Pour Vatican II, il n’y a plus de prêtre, seul responsable devant Dieu de l’âme des ouailles qui vivent à l’ombre du coq du clocher ! La mise en place de la concélébration a depuis longtemps déjà transposé au plan rituel et liturgique l’esprit de cette (re)découverte du dernier Concile. Il est vrai que la liturgie est toujours signe eschatologique... Mais l’eschatologie chrétienne doit toujours comporter une part de "déjà-là" !!

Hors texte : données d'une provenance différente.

(** The body of the [for] loop over [pagesToProcess], after the progress
    notification: one page.  It throws when the page is not in the document.
    For the output format 'application/pdf' the kept blob is wrapped by
    pdf-lib, whose [embedJpg] is taken to accept it. *)
Definition processPage (file : Blob) (preset : Preset) (pageCount : nat)
    (renderScale : JS.number) (pageNum : nat) : M (option PdfOutcome) :=
  let originalSize := blob_size file in
  let targetSizeBytes := maxSizeKB preset * 1024 in
  (* Render page to canvas with high quality *)
  await '(page, width, height) <- renderPageToCanvas file pageNum renderScale ;;
  let originalDimensions := mkDims width height in
  (* Step 1: Create test thumbnail to estimate compression *)
  let testScale := 0.15 in
  let testWidth := JS.Math_max 80 (JS.Math_floor (width * testScale)) in
  let testHeight := JS.Math_max 80 (JS.Math_floor (height * testScale)) in
  let testCanvas := DrawnCanvas testWidth testHeight None page 0 0 testWidth testHeight in
  testBlob <- toBlob testCanvas (format preset) 0.75 ;;
  (* Estimate full size at this quality *)
  let estimatedFullSize := blob_size testBlob / (testScale * testScale) in
  (* Calculate optimal dimensions using formula *)
  let '(mkDims optimalWidth optimalHeight) :=
    planPageDimensions width height targetSizeBytes estimatedFullSize
                       (widthPx preset) (heightPx preset) in
  (* Create resized canvas with optimal dimensions *)
  let resizedCanvas :=
    DrawnCanvas optimalWidth optimalHeight None page 0 0 optimalWidth optimalHeight in
  (* Iterative quality compression *)
  '(resultBlob, bestBlob) <-
    pageSearch resizedCanvas (format preset) targetSizeBytes
               (maxIterations - 1) 0.92 None infinity 0.92 ;;
  (* Use best result *)
  let resultBlob := match bestBlob with Some b => b | None => resultBlob end in
  (* If output format is PDF, wrap the image in a PDF *)
  resultBlob <-
    (if String.eqb (format preset) "application/pdf" then
       save [mkPdfPage (widthPx preset) (heightPx preset) resultBlob
                       0 0 (widthPx preset) (heightPx preset)]
     else ret resultBlob) ;;
  ret (Some (mkPdfOutcome
         (mkOutcome (Some resultBlob) originalSize (blob_size resultBlob)
                    originalDimensions (mkDims optimalWidth optimalHeight)
                    (blob_size resultBlob >? targetSizeBytes) false)
         pageCount pageNum)).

III - Sacrements du Christ

"Dans l’Eglise, peuple de Dieu tout entier sacerdotal, uni aux évêques, les prêtres signifient la place du Christ ; ils rappellent à l’Eglise qu’elle naît et reçoit sa vie de la Pâque de son Seigneur. Dans l’ordination, "par l’onction de l’Esprit Saint, marqués d’un caractère particulier, ils sont configurés au Christ Prêtre".Ils deviennent ainsi sacrements du Christ pasteur de son Eglise. Ils sont rendus capables d’agir au nom du Christ en personne en tant qu’il est la tête de l’Eglise."

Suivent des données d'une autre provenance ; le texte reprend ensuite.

(** C2, as the code has it.  A pass in which both minimizers return and the
    fractional improvement is negative is completed like any other: the
    anomaly is recorded ([obj_increase] set in the state data, [good_fit]
    cleared in [IterativeClearSky]) and nothing is raised.  The improvement
    then tested by the loop is the absolute value of the computed one,
    unless the same pass has brought the counter to [max_iteration], in
    which case it is 0: for a positive epsilon the loop test then fails and
    the loop returns from the loop head that pass has reached, whatever
    fuel is left. *)
Theorem objective_increase_is_recorded :
  forall (mu_l mu_r tau : fl) (weights : vec) (max_iteration : Z)
         (verbose : bool) (f1_last : fl) (w : world) (s : locals)
         (left' : LeftMatrixMinimization) (right' : RightMatrixMinimization)
         (l1 r1 l2 r2 : matrix) (b1 b2 : fl)
         (sky : ClearSky.loop_state) (calc_deg : bool)
         (max_deg min_deg : option fl)
         (sky1 sky2 : ClearSky.IterativeClearSky),
    left_minimize (left_matric_minimization s) (l_cs s) (r_cs s) (beta s)
    = Ok (left', (l1, r1, b1)) ->
    right_minimize (right_matric_minimization s) l1 r1 b1
    = Ok (right', (l2, r2, b2)) ->
    fl_ltb (raw_improvement
              (old_objective_value s)
              (np_sum (_calculate_objective (obj w) mu_l mu_r tau l2 r2 b2
                                            weights)))
           fzero = true ->
    ClearSky.min_L (ClearSky.apply_test_days (ClearSky.self_of sky))
    = Ok sky1 ->
    ClearSky.min_R sky1 calc_deg max_deg min_deg = Ok sky2 ->
    fl_ltb (raw_improvement (ClearSky.old_obj sky)
                            (ClearSky.calc_objective sky2))
           fzero = true ->
    (exists (w' : world) (s' : locals),
        loop_body mu_l mu_r tau weights max_iteration verbose f1_last w s
        = (w', Ok s')
        /\ obj_increase (_state_data (obj w')) = true
        /\ improvement s'
           = (if (max_iteration <=? iteration s + 1)%Z then fzero
              else fl_abs (raw_improvement
                             (old_objective_value s)
                             (np_sum (_calculate_objective
                                        (obj w) mu_l mu_r tau l2 r2 b2
                                        weights))))
        /\ (forall (eps : fl) (fuel : nat),
               fl_ltb fzero eps = true ->
               (max_iteration <=? iteration s + 1)%Z = true ->
               fl_geb (improvement s') eps = false
               /\ while_loop fuel mu_l mu_r tau weights eps max_iteration
                             verbose f1_last w' s'
                  = Some (w', Ok s')))
    /\
    (exists s' : ClearSky.loop_state,
        ClearSky.loop_body max_iteration calc_deg max_deg min_deg sky = Ok s'
        /\ ClearSky.good_fit (ClearSky.self_of s') = false
        /\ ClearSky.improvement s'
           = (if (max_iteration <=? ClearSky.it sky + 1)%Z then fzero
              else fl_abs (raw_improvement (ClearSky.old_obj sky)
                                           (ClearSky.calc_objective sky2)))
        /\ (forall (eps : fl) (fuel : nat),
               fl_ltb fzero eps = true ->
               (max_iteration <=? ClearSky.it sky + 1)%Z = true ->
               fl_geb (ClearSky.improvement s') eps = false
               /\ ClearSky.while_loop fuel eps max_iteration calc_deg
                                      max_deg min_deg s'
                  = Some (Ok s'))).
Proof.
  intros mu_l mu_r tau weights max_iteration verbose f1_last w s left' right'
         l1 r1 l2 r2 b1 b2 sky calc_deg max_deg min_deg sky1 sky2
         Hleft Hright Hneg HL HR Hsky.
  pose proof (FloatFacts.flip_negative_is_abs _ Hneg) as Habs.
  pose proof (FloatFacts.flip_negative_is_abs _ Hsky) as Habs_sky.
  split.
  - destruct (LoopFacts.body_returns mu_l mu_r tau weights max_iteration
                verbose f1_last w _ Hleft Hright) as (w' & s' & Hb & Hval).
    inversion Hval; subst; clear Hval.
    pose proof Hb as Hobj. apply LoopFacts.body_objective in Hobj.
    pose proof Hb as Hcount. apply LoopFacts.body_counts in Hcount.
    pose proof Hb as Hstate. apply LoopFacts.body_state in Hstate.
    destruct Hstate as (_ & _ & _ & Hflag & _).
    rewrite <- Hobj in *.
    exists w', s'. split; [exact Hb|]. split; [|split].
    + rewrite Hflag, Hneg. apply orb_true_r.
    + destruct (max_iteration <=? iteration s + 1)%Z eqn:Hcap.
      * apply Z.leb_le in Hcap.
        eapply LoopFacts.body_at_cap; [exact Hb | lia].
      * apply Z.leb_gt in Hcap.
        apply LoopFacts.body_below_cap in Hb; [|lia].
        rewrite Hb. cbv zeta. rewrite Hneg. exact Habs.
    + intros eps fuel Hpos Hcap. apply Z.leb_le in Hcap.
      assert (Hzero : improvement s' = fzero)
        by (eapply LoopFacts.body_at_cap; [exact Hb | lia]).
      assert (Hstop : fl_geb (improvement s') eps = false)
        by (rewrite Hzero; now apply FloatFacts.positive_epsilon_stops_zero).
      split; [exact Hstop|].
      destruct fuel; simpl; rewrite Hstop; reflexivity.
  - destruct (SkyLoopFacts.sky_body_returns max_iteration _ _ _ _ HL HR)
      as (s' & Hb & Hobj).
    pose proof Hb as Hcount. apply SkyLoopFacts.sky_body_counts in Hcount.
    rewrite <- Hobj in *.
    exists s'. split; [exact Hb|]. split; [|split].
    + eapply SkyLoopFacts.sky_body_flags; eauto.
    + destruct (max_iteration <=? ClearSky.it sky + 1)%Z eqn:Hcap.
      * apply Z.leb_le in Hcap.
        eapply SkyLoopFacts.sky_body_at_cap; [exact Hb | lia].
      * apply Z.leb_gt in Hcap.
        apply SkyLoopFacts.sky_body_below_cap in Hb; [|lia].
        rewrite Hb. cbv zeta. rewrite Hsky. exact Habs_sky.
    + intros eps fuel Hpos Hcap. apply Z.leb_le in Hcap.
      assert (Hzero : ClearSky.improvement s' = fzero)
        by (eapply SkyLoopFacts.sky_body_at_cap; [exact Hb | lia]).
      assert (Hstop : fl_geb (ClearSky.improvement s') eps = false)
        by (rewrite Hzero; now apply FloatFacts.positive_epsilon_stops_zero).
      split; [exact Hstop|].
      destruct fuel; simpl; rewrite Hstop; reflexivity.
Qed.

Le premier accord de la Ratio nous indique d’entrée de jeu la tonalité de tout ce qui suivra : le ministère des prêtres est situé dans une perspective sacramentelle... Ils sont sacrements dans une Eglise sacrement !

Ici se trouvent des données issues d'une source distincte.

(** * Locale routing of the AMD site (assets/js/i18n.js)

    A shallow embedding of the [I18n] object of [assets/js/i18n.js]:
    the locale resolver ([getCurrentLang], [getPreferredLang]), the
    preference store ([savePreference]), the load-time router
    ([detectAndRedirect], [init]), the address rewriter ([switchTo],
    [getAlternateUrl]) and the switcher synchroniser
    ([updateHtmlAttributes], [updateLanguageSwitcher]).

    JavaScript strings are modelled as [string]; the handful of
    [String.prototype] methods the script calls are defined in [Module JS]
    from their ECMAScript meaning.  Every text the script searches for
    or splits on is ASCII, and [window.location.pathname] is
    percent-encoded, so working on 8-bit characters loses nothing.  The browser objects the script reads
    and writes ([window.location], [localStorage], [navigator],
    [document], [console]) are the fields of one record, [Browser], which
    every method threads explicitly; a method that can raise returns a
    [Completion]. *)

From stdpp Require Import gmap strings list.
From Stdlib Require Import ZArith Ascii.

Local Open Scope Z_scope.

(** ** The ECMAScript string and array methods the script relies on *)

Module JS.

(** [s.startsWith(pre)] *)
Fixpoint startsWith (s pre : string) {struct pre} : bool :=
  match pre with
  | EmptyString => true
  | String a pre' =>
      match s with
      | EmptyString => false
      | String b s' => if decide (a = b) then startsWith s' pre' else false
      end
  end.

(** [s.includes(needle)]: [needle] starts at some position of [s]. *)
Fixpoint includes (s needle : string) : bool :=
  startsWith s needle ||
  match s with
  | EmptyString => false
  | String _ s' => includes s' needle
  end.

(** [s.endsWith(suf)]: some tail of [s] is [suf]. *)
Fixpoint endsWith (s suf : string) : bool :=
  bool_decide (s = suf) ||
  match s with
  | EmptyString => false
  | String _ s' => endsWith s' suf
  end.

(** Whether the character [c] occurs in [s]. *)
Fixpoint occurs (c : ascii) (s : string) : bool :=
  match s with
  | EmptyString => false
  | String a s' => bool_decide (a = c) || occurs c s'
  end.

(** [s.lastIndexOf(c)] for a one-character search string; [-1] when
    [c] does not occur. *)
Fixpoint lastIndexOf (s : string) (c : ascii) : Z :=
  match s with
  | EmptyString => -1
  | String a s' =>
      let i := lastIndexOf s' c in
      if 0 <=? i then i + 1
      else if decide (a = c) then 0 else -1
  end.

(** [s.substring(from, to)]: both indices are clamped to
    [0 .. s.length] and swapped when out of order. *)
Definition clamp (s : string) (i : Z) : nat :=
  Z.to_nat (Z.min (Z.max i 0) (Z.of_nat (String.length s))).

Definition substring (s : string) (from to : Z) : string :=
  let a := clamp s from in
  let b := clamp s to in
  String.substring (Nat.min a b) (Nat.max a b - Nat.min a b) s.

(** [s.split(c)] for a one-character separator: never empty, the
    empty string splits into one empty piece. *)
Fixpoint split (s : string) (c : ascii) : list string :=
  match s with
  | EmptyString => [EmptyString]
  | String a s' =>
      if decide (a = c) then EmptyString :: split s' c
      else match split s' c with
           | piece :: rest => String a piece :: rest
           | [] => [String a EmptyString]
           end
  end.

(** What [arr.pop()] returns: the last element, [undefined] on []. *)
Definition pop (arr : list string) : option string := last arr.

(** What [arr[0]] returns. *)
Definition first (arr : list string) : option string := head arr.

(** [s] without its first [n] characters. *)
Fixpoint drop (n : nat) (s : string) : string :=
  match n, s with
  | O, _ => s
  | S _, EmptyString => EmptyString
  | S n', String _ s' => drop n' s'
  end.

(** [s.replace(new RegExp('^' + lit), '')] for a literal [lit] without
    regular-expression metacharacters: removes [lit] when [s] starts
    with it and returns [s] otherwise. *)
Definition replace_anchored (s lit : string) : string :=
  if startsWith s lit then drop (String.length lit) s else s.

(** [s.toLowerCase()] on the Latin capitals.  No character outside
    ASCII lower-cases to a letter of a supported locale code, so this
    is all that the membership test that follows can observe. *)
Definition lower_char (c : ascii) : ascii :=
  let n := nat_of_ascii c in
  if ((65 <=? n) && (n <=? 90))%nat then ascii_of_nat (n + 32) else c.

Fixpoint toLowerCase (s : string) : string :=
  match s with
  | EmptyString => EmptyString
  | String a s' => String (lower_char a) (toLowerCase s')
  end.

(** [arr.includes(x)] on an array of strings. *)
Definition array_includes (arr : list string) (x : string) : bool :=
  bool_decide (x ∈ arr).

(** String coercion of a value that is a string or [null], as in
    ['/' + currentLang]. *)
Definition to_string (v : option string) : string :=
  match v with
  | Some s => s
  | None => "null"
  end.

(** Truthiness of a value that is a string, [null] or [undefined]. *)
Definition truthy (v : option string) : bool :=
  match v with
  | Some s => negb (bool_decide (s = ""))
  | None => false
  end.

End JS.

(** ** The page as the script sees it *)

(** The two click handlers of the script: the one [bindEvents] attaches
    to the [.lang-switch__btn] elements and the one it attaches to the
    [[data-switch-lang]] elements. *)
Inductive Listener := ButtonClick | SwitchLangClick.

(** A [.lang-switch__btn] element: its [data-lang] attribute, its class
    list, its [aria-current] attribute, its [data-switch-lang] attribute
    ([None] when the element does not carry it, so that
    [[data-switch-lang]] does not select it) and the click listeners
    attached to it, in the order they were attached. *)
Record Button := mkButton {
  data_lang : option string;
  classList : list string;
  aria_current : option string;
  switch_lang : option string;
  click_listeners : list Listener
}.

(** An element matched by [[data-switch-lang]] that is not a
    [.lang-switch__btn]: only the second handler is ever attached to
    it, so its listeners are counted. *)
Record Link := mkLink {
  data_switch_lang : option string;
  link_listeners : nat
}.

Record Browser := mkBrowser {
  pathname : string;                        (* window.location.pathname *)
  protocol : string;                        (* window.location.protocol *)
  navigations : list string;                (* values assigned to
                                               window.location.href, oldest first *)
  localStorage : option (gmap string string);
                                            (* None: every access raises *)
  language : string;                        (* navigator.language *)
  html_lang : option string;                (* <html lang> *)
  html_dir : option string;                 (* <html dir> *)
  buttons : list Button;                    (* querySelectorAll('.lang-switch__btn') *)
  links : list Link;                        (* the other elements of
                                               querySelectorAll('[data-switch-lang]'):
                                               those not among [buttons] *)
  console : list string                     (* console.warn messages, oldest first *)
}.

Le ministère des prêtres n’est donc pas défini comme un pouvoir, comme une tâche à accomplir. Il n’est pas défini par les fonctions de l’annonce de la Parole, de la célébration des sacrements ou du rassemblement de l’humanité en Jésus-Christ... mais son pouvoir, sa tâche, ses triples fonctions n’auront de sens que dans l’ordre SACRAMENTEL... dans l’ordre de la SIGNIFICATION !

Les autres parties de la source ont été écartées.